Should the overarching advantages outweigh the details? Maybe.

But for sure, we need a better article to fight for PHP and counter the 4 year old article/ rant. My challenge will be to do the following, if I can find the support, from you, the community of Sitepoint PHP.

  1. Counter the falsehoods of the factual details. Some were correct back then. Some were wrong too. But for sure, now a good number are false.

  2. To point out the facts that are still true. We want show we are not oblivious to the issues.

  3. Counter the perspective, if it is clear it is causing a skewed opinion. This is rarer, but I still see it personally.

  4. List off the strengths of PHP.

  5. Publicize the article on Sitepoint. However, I would request Sitepoint somehow take the proceeds of any advertisement revenues won by the article and give it to a charity. It will be a Sitepoint PHP community effort and as such, I think Sitepoint shouldn’t be earning any revenues directly from those efforts. This is just a suggestion. Obviously, nothing like this has been done before. I think it would be a great message both for Sitepoint and for the PHP community here and outside of Sitepoint.

  6. Get the article finished and published by the 9th of April, 2016.

  7. Do my best (with your help) to make sure it wins the hearts of new programmers and instills confidence in current programmers. We need a new article for people to link to, when the “PHP, is it something worth using/ learning?” questions arise.

I need your support with points 1-4. I hope I can get it, because if I wrote this article alone, I’d get shot down for certain for my lack of experience and because of my lack of experience, it just wouldn’t be very good. Together though, as a community, we can very well make a positive dent in the web application programming universe promoting PHP, and I really think it is worth it! We need to start polishing off the PHP tarnish. I hope you feel the same way. :smile:


edit: my effort to put the article together will also be a donation.


Hi Scott,

Let’s start from the most basic question.
Why do people learn programming languages?
Some of them do that for fun, but obviously most people learn them to get a job and earn money.
That is the only fact that matters in real life.
True programming gurus may continue their arguments but that is not interesting for anyone except themselves. Programming language should allow you to make money. That’s it.

So, let’s compare PHP with other webdev languages using only parameter that really matters.
The question is “How easy is it to get a PHP/Ruby/Python/whatever-else job?”
Let’s google and see the number of results.
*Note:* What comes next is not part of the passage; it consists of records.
(* ===== verification/Presence.v ===== *)
(** * SILENCE, WATCH and WHOWAS ([src/presence.c])

    Per-client mask and nickname lists, and the server's ring of departed
    identities. *)

From S2P Require Import Prelude CString Modes HashTable MaskMatch Output World Channel Invariant Policy Numerics.

Definition IRC_REALNAME_MAX : nat := 127.
Definition IRCD_SILENCE_MAX : nat := 64.
Definition IRCD_WATCH_MAX : nat := 128.
Definition IRCD_WHOWAS_MAX : nat := 256.

(** The source has its own copy of the RFC 1459 fold and of the comparison. *)
Fixpoint rfc1459_equal (left right : cstr) : bool :=
  match left, right with
  | l :: left', r :: right' =>
      if Ascii.eqb (rfc1459_fold l) (rfc1459_fold r) then rfc1459_equal left' right' else false
  | [], [] => true
  | _, _ => false
  end.

(** ** SILENCE *)

Definition presence_silence_add (ok : bool) (K : Client) (text : cstr) : Z * Client :=
  if empty text then ((-1)%Z, K) else
  if existsb (λ e, rfc1459_equal e text) (cl_silence_list K) then (0%Z, K) else
  if IRCD_SILENCE_MAX <=? cl_silence_count K then ((-1)%Z, K) else
  if negb ok then ((-1)%Z, K) else
  (1%Z, set_cl_silence_count (S (cl_silence_count K))
          (set_cl_silence_list (snprintf (IRC_CHANNEL_MASK_MAX + 1) text :: cl_silence_list K) K)).

Definition presence_silence_remove (K : Client) (text : cstr) : Z * Client :=
  if empty text then ((-1)%Z, K) else
  let '(found, l) := remove_first (λ e, rfc1459_equal e text) (cl_silence_list K) in
  if found : bool then (1%Z, set_cl_silence_count (cl_silence_count K - 1) (set_cl_silence_list l K))
  else (0%Z, K).

Definition presence_silence_matches (recipient sender : Client) : bool :=
  existsb (λ e, irc_mask_match e (identity sender)) (cl_silence_list recipient).

(** ** WATCH *)

Definition presence_watch_contains (K : Client) (nick : cstr) : bool :=
  existsb (λ e, rfc1459_equal e nick) (cl_watch_list K).

Definition presence_watch_add (ok : bool) (K : Client) (nick : cstr) : Z * Client :=
  if empty nick then ((-1)%Z, K) else
  if presence_watch_contains K nick then (0%Z, K) else
  if IRCD_WATCH_MAX <=? cl_watch_count K then ((-1)%Z, K) else
  if negb ok then ((-1)%Z, K) else
  (1%Z, set_cl_watch_count (S (cl_watch_count K))
          (set_cl_watch_list (snprintf (IRC_NICK_MAX + 1) nick :: cl_watch_list K) K)).

Definition presence_watch_remove (K : Client) (nick : cstr) : Z * Client :=
  if empty nick then ((-1)%Z, K) else
  let '(found, l) := remove_first (λ e, rfc1459_equal e nick) (cl_watch_list K) in
  if found : bool then (1%Z, set_cl_watch_count (cl_watch_count K - 1) (set_cl_watch_list l K))
  else (0%Z, K).

Definition presence_client_clear (K : Client) : Client :=
  set_cl_watch_count 0 (set_cl_watch_list [] (set_cl_silence_count 0 (set_cl_silence_list [] K))).

Definition presence_watch_online (subject : ptr) : M unit :=
  s ← client subject;
  if negb (cl_registered s) || empty (cl_nick s) then mret tt else
  modify (set_w_free_hook HOOK_PRESENCE) ;;
  cfg ← config;
  l ← gets w_client_array;
  for_each l (λ c,
    W ← client c;
    when (cl_registered W && presence_watch_contains W (cl_nick s))
      (tell c RPL_LOGON [server_name cfg; cl_nick W; cl_nick s; cl_user s; cl_display_host s;
                         dec (to_int (cl_signon_time s))])).

(** [nick_override], when given and not empty, replaces the subject's nickname. *)
Definition presence_nick (s : Client) (override : option cstr) : cstr :=
  match override with
  | Some n => if empty n then cl_nick s else n
  | None => cl_nick s
  end.

Definition presence_watch_offline (s : Client) (override : option cstr) : M unit :=
  let nick := presence_nick s override in
  if empty nick then mret tt else
  t ← now;
  cfg ← config;
  l ← gets w_client_array;
  for_each l (λ c,
    W ← client c;
    when (cl_registered W && presence_watch_contains W nick)
      (tell c RPL_LOGOFF [server_name cfg; cl_nick W; nick; cl_user s; cl_display_host s; dec (to_int t)])).

(** ** WHOWAS *)

(** The ring is kept as the list of its used cells; cell [i] is written in place
    once the ring is full. *)
Definition ring_put (l : list WhowasRecord) (i : nat) (r : WhowasRecord) : list WhowasRecord :=
  if i <? length l then <[i := r]> l else l ++ [r].

(** Writing a record at the next cell. *)
Definition ring_push (r : WhowasRecord) (w : World) : World :=
  set_w_whowas_count (if w_whowas_count w <? IRCD_WHOWAS_MAX then S (w_whowas_count w) else w_whowas_count w)
    (set_w_whowas_next ((w_whowas_next w + 1) mod IRCD_WHOWAS_MAX)
       (set_w_whowas (ring_put (w_whowas w) (w_whowas_next w) r) w)).

Definition presence_whowas_record (s : Client) (override : option cstr) : M unit :=
  if negb (cl_registered s) && (cl_signon_time s =? 0)%Z then mret tt else
  let nick := presence_nick s override in
  if empty nick then mret tt else
  t ← now;
  cfg ← config;
  let r := MkWhowas (snprintf (IRC_NICK_MAX + 1) nick) (snprintf (IRC_USER_MAX + 1) (cl_user s))
             (snprintf (IRC_HOST_MAX + 1) (cl_display_host s))
             (snprintf (IRC_REALNAME_MAX + 1) (cl_realname s))
             (snprintf (IRC_HOST_MAX + 1) (snprintf (IRC_SERVER_NAME_MAX + 1) (server_name cfg))) t in
  modify (ring_push r).

(** ** Frame *)

Lemma send_chunks_quiet c s n l : does quiet (send_chunks c s n l).
Proof. induction l; simpl; unfold overflowed; frames. Qed.
#[export] Hint Resolve send_chunks_quiet : frame.
Lemma send_server_notice_chunks_quiet c text : does quiet (send_server_notice_chunks c text).
Proof. unfold send_server_notice_chunks, config, client. frames. Qed.
#[export] Hint Resolve send_server_notice_chunks_quiet : frame.
Lemma server_notice_broadcast_quiet text : does quiet (server_notice_broadcast text).
Proof. unfold server_notice_broadcast, client. frames. Qed.
Lemma snotice_broadcast_quiet k f a : does quiet (snotice_broadcast k f a).
Proof. unfold snotice_broadcast, client. frames. Qed.
Lemma oper_message_broadcast_quiet s c t : does quiet (oper_message_broadcast s c t).
Proof. unfold oper_message_broadcast, client. frames. Qed.
Lemma presence_watch_offline_quiet s o : does quiet (presence_watch_offline s o).
Proof. unfold presence_watch_offline, now, config, client. frames. Qed.
#[export] Hint Resolve server_notice_broadcast_quiet snotice_broadcast_quiet
  oper_message_broadcast_quiet presence_watch_offline_quiet : frame.

Lemma presence_watch_online_calm s : does calm (presence_watch_online s).
Proof. unfold presence_watch_online, client, config. frames. Qed.
Lemma presence_whowas_record_calm s o : does calm (presence_whowas_record s o).
Proof. unfold presence_whowas_record, now, config. frames. Qed.
Lemma presence_watch_online_keeps s : does keeps (presence_watch_online s).
Proof. apply calm_keeps, presence_watch_online_calm. Qed.
Lemma presence_whowas_record_keeps s o : does keeps (presence_whowas_record s o).
Proof. apply calm_keeps, presence_whowas_record_calm. Qed.
#[export] Hint Resolve presence_watch_online_calm presence_whowas_record_calm : frame.
#[export] Hint Resolve presence_watch_online_keeps presence_whowas_record_keeps : frame.

(** ** WATCH and SILENCE lists are sets of folded names *)

Lemma rfc1459_equal_spec s t : rfc1459_equal s t = true ↔ map rfc1459_fold s = map rfc1459_fold t.
Proof.
  revert t. induction s as [|c s IH]; intros [|d t]; simpl; try done.
  destruct (Ascii.eqb_spec (rfc1459_fold c) (rfc1459_fold d)) as [E|E].
  - rewrite IH. split; intros H; [by rewrite E, H | by injection H].
  - split; [done|]. intros H. injection H as H1 _. done.
Qed.

Definition folded (l : list cstr) : list cstr := map (map rfc1459_fold) l.

Lemma existsb_equal l n :
  existsb (λ e, rfc1459_equal e n) l = true ↔ map rfc1459_fold n ∈ folded l.
Proof.
  unfold folded. induction l as [|e l IH]; simpl; [by split; [|intros ?%elem_of_nil]|].
  rewrite orb_true_iff, IH, elem_of_cons, rfc1459_equal_spec. naive_solver.
Qed.

(** A bounded list with its counter, without two entries that fold alike. *)
Record entries_ok (max count : nat) (l : list cstr) : Prop := {
  entries_count : count = length l;
  entries_max : count ≤ max;
  entries_nodup : NoDup (folded l) }.

Lemma entries_add max count l n :
  entries_ok max count l → map rfc1459_fold n ∉ folded l → count < max →
  entries_ok max (S count) (n :: l).
Proof.
  intros [H1 H2 H3] Hn Hc. split; simpl; [congruence|lia|]. apply NoDup_cons. auto.
Qed.

Lemma entries_remove max count l n :
  entries_ok max count l →
  let '(found, l') := remove_first (λ e, rfc1459_equal e n) l in
  (found = true ↔ map rfc1459_fold n ∈ folded l) ∧
  entries_ok max (if found then count - 1 else count) (if found then l' else l) ∧
  ∀ m, m ∈ folded (if found then l' else l) ↔ m ∈ folded l ∧ m ≠ map rfc1459_fold n.
Proof.
  intros [-> Hmax Hnd].
  assert (let '(found, l') := remove_first (λ e, rfc1459_equal e n) l in
    (found = true ↔ map rfc1459_fold n ∈ folded l) ∧ NoDup (folded l') ∧
    (found = true → length l = S (length l')) ∧ (found = false → l' = l) ∧
    ∀ m, m ∈ folded l' ↔ m ∈ folded l ∧ m ≠ map rfc1459_fold n) as H.
  { clear Hmax. induction l as [|e l IH]; simpl; [split_and!; set_solver|].
    simpl in Hnd. apply NoDup_cons in Hnd as [He Hnd]. destruct (rfc1459_equal e n) eqn:E.
    - apply rfc1459_equal_spec in E. rewrite E in *. split_and!; try done; set_solver.
    - assert (map rfc1459_fold e ≠ map rfc1459_fold n).
      { intros E'. apply rfc1459_equal_spec in E'. congruence. }
      specialize (IH Hnd). destruct (remove_first _ l) as [found l']. destruct IH as (I1 & I2 & I3 & I4 & I5).
      split_and!; simpl; [set_solver| |naive_solver|naive_solver|set_solver].
      apply NoDup_cons. split; [|done]. rewrite I5. naive_solver. }
  destruct (remove_first _ l) as [found l']. destruct H as (I1 & I2 & I3 & I4 & I5).
  destruct found; split_and!; try done.
  - specialize (I3 eq_refl). split; [lia|lia|done].
  - rewrite (I4 eq_refl) in I5. done.
Qed.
Ruby on Rails job: ~9 540 000 results
Python job: ~40 600 000 results (take in note that Python is not webdev-only language)
ASP NET job: ~74 900 000 results

… and …

PHP job: ~553 000 000 results

You’ll get close ratio on any of job listing sites.

The fact that PHP gives ~50 times more chances to find a job is enough to make a choice, isn’t?
This difference is so enormously huge so there is nothing to talk about.
PHP is bad? Maybe. But who cares?

Those IT guys who complain about PHP are just forgetting about the main point. Each piece of software has created to be sold. It’s a business. Who would care about “redundancy” and “inconsistency” if PHP allows you to bring quick-and-dirty prototype (which is more than enough often) in few moments and start earning money much faster? And if you want to change your PHP developer it will take you a single day. Or you can search for decent Ruby programmer for months.

It’s a battle between workers and enterprenuers. Workers (programmers) want to use cool and fancy tools (PHP is not that kind of tool, definitely). On the other side, enterprenuers want to become rich and PHP really helps them to do that. Facebook is bad example? Haha.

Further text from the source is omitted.